**TASK INSTRUCTIONS:**
Return only those lines of the records below in which "JNum" appears.
======== EXERCISE MATERIAL ========
(** With a non-positive delay an idle binding saves inside the change
    notification and schedules no timer. *)
Lemma immediate_save_without_delay name cfg watched now (w : World S) s' :
  let key := getStorageKey name in
  let record := recordToPersist cfg (candidateValues cfg watched) now in
  let text := JSON_stringify (JObj record) in
  (debounceDelay cfg <= 0)%Z ->
  idle (refs w) ->
  saveWarranted (lastValuesRef (refs w)) (candidateValues cfg watched) = true ->
  setItem (storage w) key text = Some s' ->
  let r := changeNotification name cfg watched now w in
  fst r = Returns tt /\
  calls (snd r) = calls w ++ [setItem_call key text] /\
  storage (snd r) = s' /\
  lastValuesRef (refs (snd r)) = record /\
  nextTimer (snd r) = nextTimer w /\
  (at_most_one_pending w -> timers (snd r) = []).
Proof.
  intros key record text Hd (Hr & Hi & Hsv) Hw Hset. cbv zeta.
  assert (Hlt : Z.ltb 0 (debounceDelay cfg) = false) by (apply Z.ltb_ge; lia).
  rewrite changeNotification_run, Hlt.
  pose proof (session_cancelPending w) as E0. apply session_fields in E0.
  destruct E0 as (Hc0 & Hst0 & Hl0 & Hsv0 & Hr0 & Hi0).
  rewrite (timerCallback_written name cfg watched now (cancelPending w) s').
  - simpl. rewrite Hc0. repeat (split; [reflexivity|]). split.
    + apply nextTimer_cancelPending.
    + apply cancelPending_empties.
  - unfold idle. now rewrite Hr0, Hi0, Hsv0.
  - now rewrite Hl0.
  - now rewrite Hst0.
Qed.

(** *** Invariants of the timer queue *)

Lemma restoreEffect_frame name cfg now (w : World S) :
  let w' := snd (restoreEffect name cfg now w) in
  timers w' = timers w /\ nextTimer w' = nextTimer w /\
  debounceTimeoutRef (refs w') = debounceTimeoutRef (refs w) /\
  (storage w' = storage w
   \/ storage w' = removeItem (storage w) (getStorageKey name)).
Proof.
  cbv zeta.
  destruct (initializedRef (refs w) || isRestoringRef (refs w)) eqn:Hg.
  - rewrite restoreEffect_guarded by exact Hg. simpl. tauto.
  - apply orb_false_iff in Hg.
    destruct (truthy_string (getItem (storage w) (getStorageKey name))) eqn:Etr.
    2:{ rewrite restoreEffect_nothing by auto. simpl. tauto. }
    destruct (getItem (storage w) (getStorageKey name)) as [raw|] eqn:Hget;
      [|discriminate].
    simpl in Etr. apply negb_true_iff, String.eqb_neq in Etr.
    destruct (JSON_parse raw) as [parsed|] eqn:Hparse.
    2:{ rewrite (restoreEffect_syntax_error _ _ _ _ raw) by assumption.
        simpl. tauto. }
    destruct (destructure_savedAt parsed) as [[savedAt values]|e] eqn:Hd.
    2:{ rewrite (restoreEffect_destructure_error _ _ _ _ raw parsed e)
          by assumption. simpl. tauto. }
    destruct (isExpired (timeout cfg) now savedAt) as [expired|e] eqn:He.
    2:{ rewrite (restoreEffect_coercion_error _ _ _ _ raw parsed savedAt values e)
          by assumption. simpl. tauto. }
    rewrite (restoreEffect_parsed _ _ _ _ raw parsed savedAt values expired)
      by assumption.
    destruct expired; simpl; tauto.
Qed.

Lemma saveToStorage_frame name cfg watched now (w : World S) :
  let w' := snd (saveToStorage name cfg watched now w) in
  timers w' = timers w /\ nextTimer w' = nextTimer w /\
  debounceTimeoutRef (refs w') = debounceTimeoutRef (refs w) /\
  (storage w' = storage w
   \/ exists text, setItem (storage w) (getStorageKey name) text
                   = Some (storage w')).
Proof.
  cbv zeta.
  destruct (saveWarranted (lastValuesRef (refs w)) (candidateValues cfg watched))
    eqn:Hw.
  2:{ rewrite saveToStorage_unwarranted by exact Hw. simpl. tauto. }
  destruct (isSavingRef (refs w)) eqn:Hs.
  { rewrite saveToStorage_busy by exact Hs. simpl. tauto. }
  destruct (setItem (storage w) (getStorageKey name)
              (JSON_stringify
                 (JObj (recordToPersist cfg (candidateValues cfg watched) now))))
    as [s'|] eqn:Hset.
  - rewrite (saveToStorage_written name cfg watched now w s') by assumption.
    simpl. repeat (split; [reflexivity|]). right. eauto.
  - rewrite (saveToStorage_raised name cfg watched now w) by assumption.
    simpl. tauto.
Qed.

Lemma timerCallback_frame cl now (w : World S) :
  let w' := snd (timerCallback cl now w) in
  timers w' = timers w /\ nextTimer w' = nextTimer w /\
  debounceTimeoutRef (refs w') = debounceTimeoutRef (refs w).
Proof.
  destruct (timerCallback_session cl now w w eq_refl) as (_ & _ & Ht & Hn & Hr).
  cbv zeta. tauto.
Qed.

Lemma frame_keeps_order (w w' : World S) :
  timers w' = timers w -> nextTimer w' = nextTimer w ->
  debounceTimeoutRef (refs w') = debounceTimeoutRef (refs w) ->
  timers_in_order w -> timers_in_order w'.
Proof.
  unfold timers_in_order, timers_issued, at_most_one_pending.
  intros -> -> ->. tauto.
Qed.

Lemma cancelPending_in_order (w : World S) :
  timers_in_order w ->
  timers (cancelPending w) = [] /\ timers_in_order (cancelPending w).
Proof.
  intros [Hissued Hone].
  pose proof (cancelPending_empties w Hone) as He.
  split; [exact He|]. split.
  - now apply cancelPending_issued.
  - unfold at_most_one_pending. now rewrite He.
Qed.

Lemma perform_keeps_order ev (w : World S) :
  timers_in_order w -> timers_in_order (snd (perform ev w)).
Proof.
  intros Hord. destruct ev as [name cfg now|name cfg watched now| |id now|name];
    simpl.
  - destruct (restoreEffect_frame name cfg now w) as (Ht & Hn & Hr & _).
    now apply (frame_keeps_order w).
  - rewrite saveEffect_run.
    destruct (cancelPending_in_order w Hord) as [He Hc].
    destruct (Z.ltb 0 (debounceDelay cfg)).
    + simpl. split.
      * unfold timers_issued. simpl. rewrite He. simpl.
        constructor; [simpl; lia|constructor].
      * unfold at_most_one_pending. simpl. now rewrite He.
    + destruct (timerCallback_frame (closureOf name cfg watched) now
                  (cancelPending w)) as (Ht & Hn & Hr).
      now apply (frame_keeps_order (cancelPending w)).
  - rewrite saveEffectCleanup_run. simpl.
    now apply cancelPending_in_order.
  - unfold fireTimer.
    destruct (List.find (fun t => Pos.eqb (fst t) id) (timers w))
      as [[i cl]|] eqn:Ef; [|exact Hord].
    rewrite bind_run. unfold clearTimeout at 1.
    set (w1 := {| refs := refs w |}).
    assert (Hord1 : timers_in_order w1).
    { destruct Hord as [Hissued Hone]. split.
      - unfold timers_issued, w1. simpl. now apply Forall_cleared.
      - unfold at_most_one_pending in *. unfold w1. simpl.
        destruct (timers w) as [|[i' c'] [|t l]]; simpl in *;
          [exact I| |contradiction].
        destruct (Pos.eqb i' id); simpl; [exact I|discriminate]. }
    destruct (timerCallback_frame cl now w1) as (Ht & Hn & Hr).
    now apply (frame_keeps_order w1).
  - exact Hord.
Qed.

(** X15.  Whatever sequence of effect runs, cleanups, timer firings and
    [clear()] calls a fresh binding goes through, and whether or not some
    of them raise, at most one save is pending at any time, the hook holds
    its handle, and every pending handle was issued by [setTimeout]. *)
Theorem pending_saves_stay_in_order (evs : list event) (s : S) :
  let w := after evs (freshWorld s) in
  timers_issued w /\ at_most_one_pending w.
Proof.
  cbv zeta. unfold after.
  assert (H0 : timers_in_order (freshWorld s)) by (split; constructor).
  revert H0. generalize (freshWorld s).
  induction evs as [|ev evs IH]; intros w Hord; simpl; [exact Hord|].
  apply IH. now apply perform_keeps_order.
Qed.

(** Distinct form names have distinct storage keys. *)
Lemma storage_keys_do_not_collide name1 name2 :
  getStorageKey name1 = getStorageKey name2 -> name1 = name2.
Proof.
  unfold getStorageKey. intros E. cbv [String.append] in E. congruence.
Qed.

(** X14.  A [FormPersist] whose props give no [debounceDelay] (the default
    of line 18 is 0) or a non-positive one saves inside the change
    notification: an idle binding whose values to persist changed writes
    them at once under [react-hook-form-persist:<formKey>] and schedules
    no timer. *)
Theorem FormPersist_saves_at_once_by_default props watched now (w : World S) s' :
  let name := fst (Component.FormPersist props) in
  let cfg := snd (Component.FormPersist props) in
  let key := ("react-hook-form-persist:" ++ Component.formKey props)%string in
  let record := recordToPersist cfg (candidateValues cfg watched) now in
  let text := JSON_stringify (JObj record) in
  match opt_debounceDelay (Component.restProps props) with
  | Some delay => (delay <= 0)%Z
  | None => True
  end ->
  idle (refs w) ->
  saveWarranted (lastValuesRef (refs w)) (candidateValues cfg watched) = true ->
  setItem (storage w) key text = Some s' ->
  let r := changeNotification name cfg watched now w in
  fst r = Returns tt /\
  calls (snd r) = calls w ++ [setItem_call key text] /\
  storage (snd r) = s' /\
  lastValuesRef (refs (snd r)) = record /\
  nextTimer (snd r) = nextTimer w /\
  (at_most_one_pending w -> timers (snd r) = []).
Proof.
  intros name cfg key record text Hd Hidle Hw Hset.
  apply (immediate_save_without_delay name cfg watched now w s');
    try assumption.
  unfold cfg, Component.FormPersist, useFormPersist_config. simpl.
  destruct (opt_debounceDelay (Component.restProps props)); simpl; lia.
Qed.

End MoreProperties.

(** ** Over the in-memory store *)

Section InMemory.
Context {platform : Platform}.

(** X16.  Over an in-memory store, restoring, saving or clearing the form
    [name] leaves the record of every other form name as it was: distinct
    names have distinct storage keys. *)
Theorem bindings_do_not_interfere (w : World (gmap string string))
    name other cfg watched now :
  name <> other ->
  let k := getStorageKey other in
  getItem (storage (snd (restoreEffect name cfg now w))) k
  = getItem (storage w) k /\
  getItem (storage (snd (saveToStorage name cfg watched now w))) k
  = getItem (storage w) k /\
  getItem (storage (snd (clearStorage name w))) k = getItem (storage w) k.
Proof.
  intros Hne. cbv zeta.
  assert (Hk : getStorageKey name <> getStorageKey other).
  { intros E. now apply storage_keys_do_not_collide in E. }
  repeat split.
  - destruct (restoreEffect_frame name cfg now w) as (_ & _ & _ & [-> | ->]);
      [reflexivity|]. simpl. now apply lookup_delete_ne.
  - destruct (saveToStorage_frame name cfg watched now w)
      as (_ & _ & _ & [-> | [text Hset]]); [reflexivity|].
    cbn [setItem MapStorage] in Hset. inversion Hset as [E].
    simpl. now apply lookup_insert_ne.
  - simpl. now apply lookup_delete_ne.
Qed.

(** X17.  Over an in-memory store, once a restore has found the record
    expired the record is gone: a later fresh binding of the same name
    finds nothing, makes no call but the read, and completes its
    restore. *)
Theorem expired_record_is_gone name cfg cfg2 now now2
    (w : World (gmap string string)) raw o savedAt t :
  let key := getStorageKey name in
  unrestored (refs w) ->
  getItem (storage w) key = Some raw ->
  raw <> "" ->
  JSON_parse raw = Some (JObj o) ->
  obj_get o "_savedAt" = Some (JNum savedAt) ->
  timeout cfg = Some t ->
  t <> 0%Z ->
  (now - savedAt > t)%Z ->
  let r := restoreEffect name cfg now w in
  fst r = Returns tt /\
  getItem (storage (snd r)) key = None /\
  restoreEffect name cfg2 now2 (freshWorld (storage (snd r)))
  = (Returns tt,
     with_refs restore_done
       (with_calls [getItem_call key] (freshWorld (storage (snd r))))).
Proof.
  intros key Hu Hget Hne Hparse Hsa Ht Htz Hold. cbv zeta.
  rewrite (restoreEffect_parsed name cfg now w raw (JObj o) (JNum savedAt)
             (obj_rest o "_savedAt") true); try assumption.
  - simpl. split; [reflexivity|].
    assert (Hgone : delete (getStorageKey name) (storage w)
                      !! getStorageKey name = None) by apply lookup_delete_eq.
    split; [exact Hgone|].
    apply restoreEffect_nothing; [split; reflexivity|].
    simpl. fold key. unfold key. now rewrite Hgone.
  - simpl. now rewrite Hsa.
  - unfold isExpired. rewrite Ht. apply Z.eqb_neq in Htz. rewrite Htz. simpl.
    f_equal. apply Z.gtb_lt. lia.
Qed.

End InMemory.

(** ** The further properties on concrete bindings *)

Section OnReferencePlatform.

#[local] Existing Instance RefPlatform.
========
**TASK RESPONSE:**
  obj_get o "_savedAt" = Some (JNum savedAt) ->
  rewrite (restoreEffect_parsed name cfg now w raw (JObj o) (JNum savedAt)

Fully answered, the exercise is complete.